Порой в голосе Князева слышались интонации эконома графа Завадского Юдла Крапивникова. Правильный путь? Неправильный? Так ехать или не так? В своей стране? В чужой стране?
— Крещение — вот его единственное спасение, — горячо убеждал Ратмир Павлович и принялся рассказывать Шахне, что он, Князев, для этого сделал: договорился с батюшкой гарнизонной церкви отцом Ферапонтом, оплатил издержки за свечи, за кувшин с водой и прочее. От Гирша требуется только надеть крестильную рубаху, подставить грудь, для того чтобы ее помазали елеем, наклонить свою буйную голову, из которой батюшка или служка выстригут волосы. Стоит пожертвовать клоком волос, чтобы сохранить голову.
— Вы об этом говорили со Смирновым? — все-таки решил спросить Шахна.
— То, о чем мы говорили с господином председателем суда, есть государственная тайна, — ответил Князев.
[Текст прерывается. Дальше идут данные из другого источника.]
(** * TrueVision TGA codec of plug-ins/common/file-tga.c

    A shallow embedding of the loader and exporter of the TGA plug-in:
    the header parser and its sub-format checks, the run-length coder,
    the sample converters and the row loops of [ReadImage] and
    [save_image], followed by the properties established about them.

    Conventions.  A [guchar] is a [Z] in [0, 256); arithmetic that the C
    code stores back into a [guchar] is reduced with [uchar].  A C array
    is a [list Z]; every access goes through [Mem.load] and [Mem.store],
    which answer [None] when the access leaves the array.  Loop counters
    and sizes that are unsigned in the source are [nat]. *)

From Stdlib Require Import ZArith List Bool Lia.
Import ListNotations.
Open Scope Z_scope.

(** ** The option monad: [None] is an access outside an array *)

Definition obind {A B} (m : option A) (k : A -> option B) : option B :=
  match m with
  | Some a => k a
  | None => None
  end.

Notation "x <- m ;; k" := (obind m (fun x => k))
  (at level 61, m at next level, right associativity).

(** Conversion of an [int] to [unsigned char]. *)
Definition uchar (z : Z) : Z := z mod 256.

(** ** Arrays of [guchar] *)

Module Mem.

(** [len] cells starting at cell [off]. *)
Definition load (m : list Z) (off len : nat) : option (list Z) :=
  if (off + len <=? length m)%nat
  then Some (firstn len (skipn off m))
  else None.

(** Overwrite the cells starting at [off] with [v]. *)
Definition store (m : list Z) (off : nat) (v : list Z) : option (list Z) :=
  if (off + length v <=? length m)%nat
  then Some (firstn off m ++ v ++ skipn (off + length v) m)
  else None.

(** One cell at a signed index, as the colormap lookups compute it. *)
Definition get (m : list Z) (i : Z) : option Z :=
  if i <? 0 then None else nth_error m (Z.to_nat i).

(** C's [memcmp] on two blocks of the same size: zero exactly when the
    blocks agree, otherwise the difference of the first bytes that
    differ. *)
Fixpoint memcmp (a b : list Z) : Z :=
  match a, b with
  | x :: a', y :: b' => if x =? y then memcmp a' b' else x - y
  | _, _ => 0
  end.

End Mem.

(** ** Streams *)

Module Stdio.

Definition EOF : Z := -1.

(** A file opened for reading: its bytes and the read position. *)
Record FILE : Type := mkFILE { content : list Z; pos : nat }.

Definition fopen (bytes : list Z) : FILE := mkFILE bytes 0.

Definition size (fp : FILE) : nat := length (content fp).

(** [getc]: the next byte, or [EOF]. *)
Definition getc (fp : FILE) : Z * FILE :=
  match nth_error (content fp) (pos fp) with
  | Some c => (c, mkFILE (content fp) (S (pos fp)))
  | None => (EOF, fp)
  end.

(** [fread (ptr, sz, nmemb, fp)]: the bytes obtained (at most
    [sz * nmemb], fewer at end of file), the number of complete items
    among them, and the stream after the read. *)
Definition fread (sz nmemb : nat) (fp : FILE) : list Z * nat * FILE :=
  let got := firstn (sz * nmemb) (skipn (pos fp) (content fp)) in
  (got, if (sz =? 0)%nat then 0%nat else (length got / sz)%nat,
   mkFILE (content fp) (pos fp + length got)).

(** [fseek (fp, off, SEEK_SET)], [SEEK_CUR] and [SEEK_END]: a position
    before the start of the file is refused (non-zero result, stream
    unchanged); a position past the end is accepted. *)
Definition fseek_to (fp : FILE) (target : Z) : Z * FILE :=
  if target <? 0 then (-1, fp)
  else (0, mkFILE (content fp) (Z.to_nat target)).

Definition fseek_set (fp : FILE) (off : Z) : Z * FILE :=
  fseek_to fp off.

Definition fseek_cur (fp : FILE) (off : Z) : Z * FILE :=
  fseek_to fp (Z.of_nat (pos fp) + off).

Definition fseek_end (fp : FILE) (off : Z) : Z * FILE :=
  fseek_to fp (Z.of_nat (size fp) + off).

(** A file opened for writing is the list of bytes written so far. *)
Definition putc (c : Z) (out : list Z) : list Z := out ++ [uchar c].

(** [fwrite (ptr + off, sz, nmemb, fp)]. *)
Definition fwrite (m : list Z) (off sz nmemb : nat) (out : list Z)
  : option (list Z) :=
  blk <- Mem.load m off (sz * nmemb) ;;
  Some (out ++ blk).

End Stdio.

Import Stdio.

(** ** The header record *)

Definition TGA_TYPE_MAPPED : Z := 1.
Definition TGA_TYPE_COLOR : Z := 2.
Definition TGA_TYPE_GRAY : Z := 3.

Definition TGA_COMP_NONE : Z := 0.
Definition TGA_COMP_RLE : Z := 1.

Record tga_info : Type := mk_tga_info {
  idLength : Z;
  colorMapType : Z;
  imageType : Z;
  imageCompression : Z;
  colorMapIndex : Z;
  colorMapLength : Z;
  colorMapSize : Z;
  xOrigin : Z;
  yOrigin : Z;
  width : Z;
  height : Z;
  bpp : Z;
  bytes : Z;
  alphaBits : Z;
  flipHoriz : Z;
  flipVert : Z
}.

(** ** Run-length encoder *)

(** The locals of [rle_write]: [from] and [buf] are offsets into the row,
    [out] is the file written so far. *)
Record rle_wstate : Type := mk_rle_wstate {
  w_repeat : Z;
  w_direct : Z;
  w_from : nat;
  w_buf : nat;
  w_out : list Z
}.

(** One turn of the [for (x = 1; x < width; ++x)] loop. *)
Definition rle_write_body (data : list Z) (nbytes : nat) (s : rle_wstate)
  : option rle_wstate :=
  a <- Mem.load data (w_buf s) nbytes ;;
  b <- Mem.load data (w_buf s + nbytes) nbytes ;;
  s1 <- (if negb (Mem.memcmp a b =? 0) then
           (* next pixel is different *)
           if negb (w_repeat s =? 0) then
             o <- fwrite data (w_from s) nbytes 1
                         (putc (128 + w_repeat s) (w_out s)) ;;
             Some (mk_rle_wstate 0 0 (w_buf s + nbytes) (w_buf s) o)
           else
             Some (mk_rle_wstate (w_repeat s) (w_direct s + 1)
                                 (w_from s) (w_buf s) (w_out s))
         else
           (* next pixel is the same *)
           if negb (w_direct s =? 0) then
             o <- fwrite data (w_from s) nbytes (Z.to_nat (w_direct s))
                         (putc (w_direct s - 1) (w_out s)) ;;
             Some (mk_rle_wstate 1 0 (w_buf s) (w_buf s) o)
           else
             Some (mk_rle_wstate (w_repeat s + 1) (w_direct s)
                                 (w_from s) (w_buf s) (w_out s))) ;;
  s2 <- (if w_repeat s1 =? 128 then
           o <- fwrite data (w_from s1) nbytes 1 (putc 255 (w_out s1)) ;;
           Some (mk_rle_wstate 0 0 (w_buf s1 + nbytes) (w_buf s1) o)
         else if w_direct s1 =? 128 then
           o <- fwrite data (w_from s1) nbytes (Z.to_nat (w_direct s1))
                       (putc 127 (w_out s1)) ;;
           Some (mk_rle_wstate 0 0 (w_buf s1 + nbytes) (w_buf s1) o)
         else Some s1) ;;
  Some (mk_rle_wstate (w_repeat s2) (w_direct s2) (w_from s2)
                      (w_buf s2 + nbytes) (w_out s2)).

Fixpoint rle_write_loop (n : nat) (data : list Z) (nbytes : nat)
  (s : rle_wstate) : option rle_wstate :=
  match n with
  | O => Some s
  | S n' =>
      s' <- rle_write_body data nbytes s ;;
      rle_write_loop n' data nbytes s'
  end.

(** [rle_write (fp, buf, width, bytes)]: the file after the row [data] has
    been written to it. *)
Definition rle_write (fp : list Z) (data : list Z) (w nbytes : nat)
  : option (list Z) :=
  s <- rle_write_loop (w - 1) data nbytes (mk_rle_wstate 0 0 0 0 fp) ;;
  if 0 <? w_repeat s then
    fwrite data (w_from s) nbytes 1 (putc (128 + w_repeat s) (w_out s))
  else
    fwrite data (w_from s) nbytes (Z.to_nat (w_direct s + 1))
           (putc (w_direct s) (w_out s)).

(** ** Run-length decoder *)

(** The function-static variables of [rle_read]. *)
Record rle_static : Type := mk_rle_static {
  s_repeat : Z;
  s_direct : Z;
  s_sample : list Z
}.

(** Their values when the program starts. *)
Definition rle_static_init : rle_static := mk_rle_static 0 0 [0; 0; 0; 0].

Record rle_rstate : Type := mk_rle_rstate {
  r_static : rle_static;
  r_fp : FILE;
  r_mem : list Z;
  r_buf : nat
}.

(** A loop body either falls through to the next turn or returns. *)
Inductive flow (S : Type) : Type :=
| Next (s : S)
| Return (v : Z) (s : S).

Arguments Next {S} s.
Arguments Return {S} v s.

(** The second half of a turn of the loop of [rle_read]: one pixel is
    produced, from the sample when a repeat run is open and from the
    stream otherwise. *)
Definition rle_read_pixel (nbytes : nat) (st : rle_static) (fp : FILE)
  (mem : list Z) (buf : nat) : option (flow rle_rstate) :=
  if 0 <? s_repeat st then
    smp <- Mem.load (s_sample st) 0 nbytes ;;
    m <- Mem.store mem buf smp ;;
    Some (Next (mk_rle_rstate
                  (mk_rle_static (s_repeat st - 1) (s_direct st)
                                 (s_sample st))
                  fp m (buf + nbytes)))
  else
    let '(got, items, fp') := fread nbytes 1 fp in
    m <- Mem.store mem buf got ;;
    if (items <? 1)%nat then
      Some (Return EOF (mk_rle_rstate st fp' m buf))
    else
      Some (Next (mk_rle_rstate
                    (mk_rle_static (s_repeat st) (s_direct st - 1)
                                   (s_sample st))
                    fp' m (buf + nbytes))).

(** One turn of the [for (x = 0; x < info->width; x++)] loop: a control
    byte is read when both counters are zero, then the pixel. *)
Definition rle_read_body (nbytes : nat) (s : rle_rstate)
  : option (flow rle_rstate) :=
  let st := r_static s in
  if (s_repeat st =? 0) && (s_direct st =? 0) then
    let '(head, fp1) := getc (r_fp s) in
    if head =? EOF then
      Some (Return EOF (mk_rle_rstate st fp1 (r_mem s) (r_buf s)))
    else if 128 <=? head then
      let '(got, items, fp2) := fread nbytes 1 fp1 in
      smp <- Mem.store (s_sample st) 0 got ;;
      let st' := mk_rle_static (head - 127) (s_direct st) smp in
      if (items <? 1)%nat then
        Some (Return EOF (mk_rle_rstate st' fp2 (r_mem s) (r_buf s)))
      else rle_read_pixel nbytes st' fp2 (r_mem s) (r_buf s)
    else
      rle_read_pixel nbytes
        (mk_rle_static (s_repeat st) (head + 1) (s_sample st)) fp1
        (r_mem s) (r_buf s)
  else rle_read_pixel nbytes st (r_fp s) (r_mem s) (r_buf s).

Fixpoint rle_read_loop (n : nat) (nbytes : nat) (s : rle_rstate)
  : option (Z * rle_rstate) :=
  match n with
  | O => Some (0, s)
  | S n' =>
      f <- rle_read_body nbytes s ;;
      match f with
      | Return v s' => Some (v, s')
      | Next s' => rle_read_loop n' nbytes s'
      end
  end.

(** [rle_read (fp, buf, info)]: the value returned together with the
    static variables, the stream and the row buffer as the call leaves
    them. *)
Definition rle_read (st : rle_static) (fp : FILE) (buf : list Z)
  (info : tga_info) : option (Z * rle_static * FILE * list Z) :=
  r <- rle_read_loop (Z.to_nat (width info)) (Z.to_nat (bytes info))
                     (mk_rle_rstate st fp buf 0) ;;
  let '(v, s) := r in
  Some (v, r_static s, r_fp s, r_mem s).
Государственная тайна! Какая может быть тайна между добром и злом, между коршуном и горлинкой, между львом и быстрой ланью?
— Я бы и на твоем месте крестился, — как будто между прочим сказал Ратмир Павлович. — Отрекаться от своего племени, конечно, дело щепетильное. Но ты только подумай: какие перед тобой откроются перспективы! Пять языков знаешь!.. Наизусть древних цитируешь!.. Да я тебе в подметки не гожусь! Кто я — мужлан, томский мещанин, выбившийся в служаки!
— Ну что вы, ваше благородие!
— В детстве чего только о вас не наслышался: «Жидовская корова — коза», «У мужика грудь никогда не зябнет, у жида — пятки», «Жид — клякса на бумаге». Или — «Родом дворянин, а делами — жидовин!», «Цыган да жид — обманом сыт»… Все это, ласковый ты мой, вранье. Оговоры. Глупость, и только. И все же, Семен Ефремович, не удержаться вам, все равно вас добровольно ли, насильно ли для вашей же пользы окрестят. Представь себе, к примеру, двух жандармских ротмистров: крещеного и некрещеного. Представил?
— Допустим.
— А теперь представь себе двух таких же заключенных… Но православных. К кому, по-твоему, они пойдут охотней — к крещеному или к некрещеному?..
— К тому, кто вызовет, — уклончиво ответил Шахна.
— Ты свои штучки оставь. Они пойдут к крещеному. Даже если он будет в три раза лютей, чем некрещеный. А почему?
Ратмир Павлович окинул Шахну взглядом победителя. Так, наверно, обозревал поверженный Иерусалим какой-нибудь римский полководец.
— А потому, что крещеный свой…
— Ваше благородие! Вы напрасно надеетесь склонить с моей помощью Гирша к крещению. Он на такое никогда не пойдет. И я на такое никогда не пошел бы. И не потому, что я считаю зазорным быть православным, — Семен Ефремович старался четко, почти раздельно выговаривать каждое слово. — А потому, ваше благородие, что я горжусь тем, что я еврей.
Ратмир Павлович прошелся по кабинету, подошел к распахнутому окну, вдохнул всей грудью майский воздух, который пронизывал Вильно насквозь, проникал в бойницы его башен, в огнеупорный кирпич его казематов, в толстые стены его домов, расцвечивал его разноцветные крыши — черепичные, гонтовые, даже соломенные; воздух был чист и свеж, как булочка из турецкой булочной, и Князев пил его, не стесняясь своей жадности, очищаясь от одного прикосновения к его голубым, почти упругим струям; незаметно для Семена Ефремовича полковник стал что-то напевать. Казалось, что пел не он, а сам весенний воздух, трепетный, велегласный.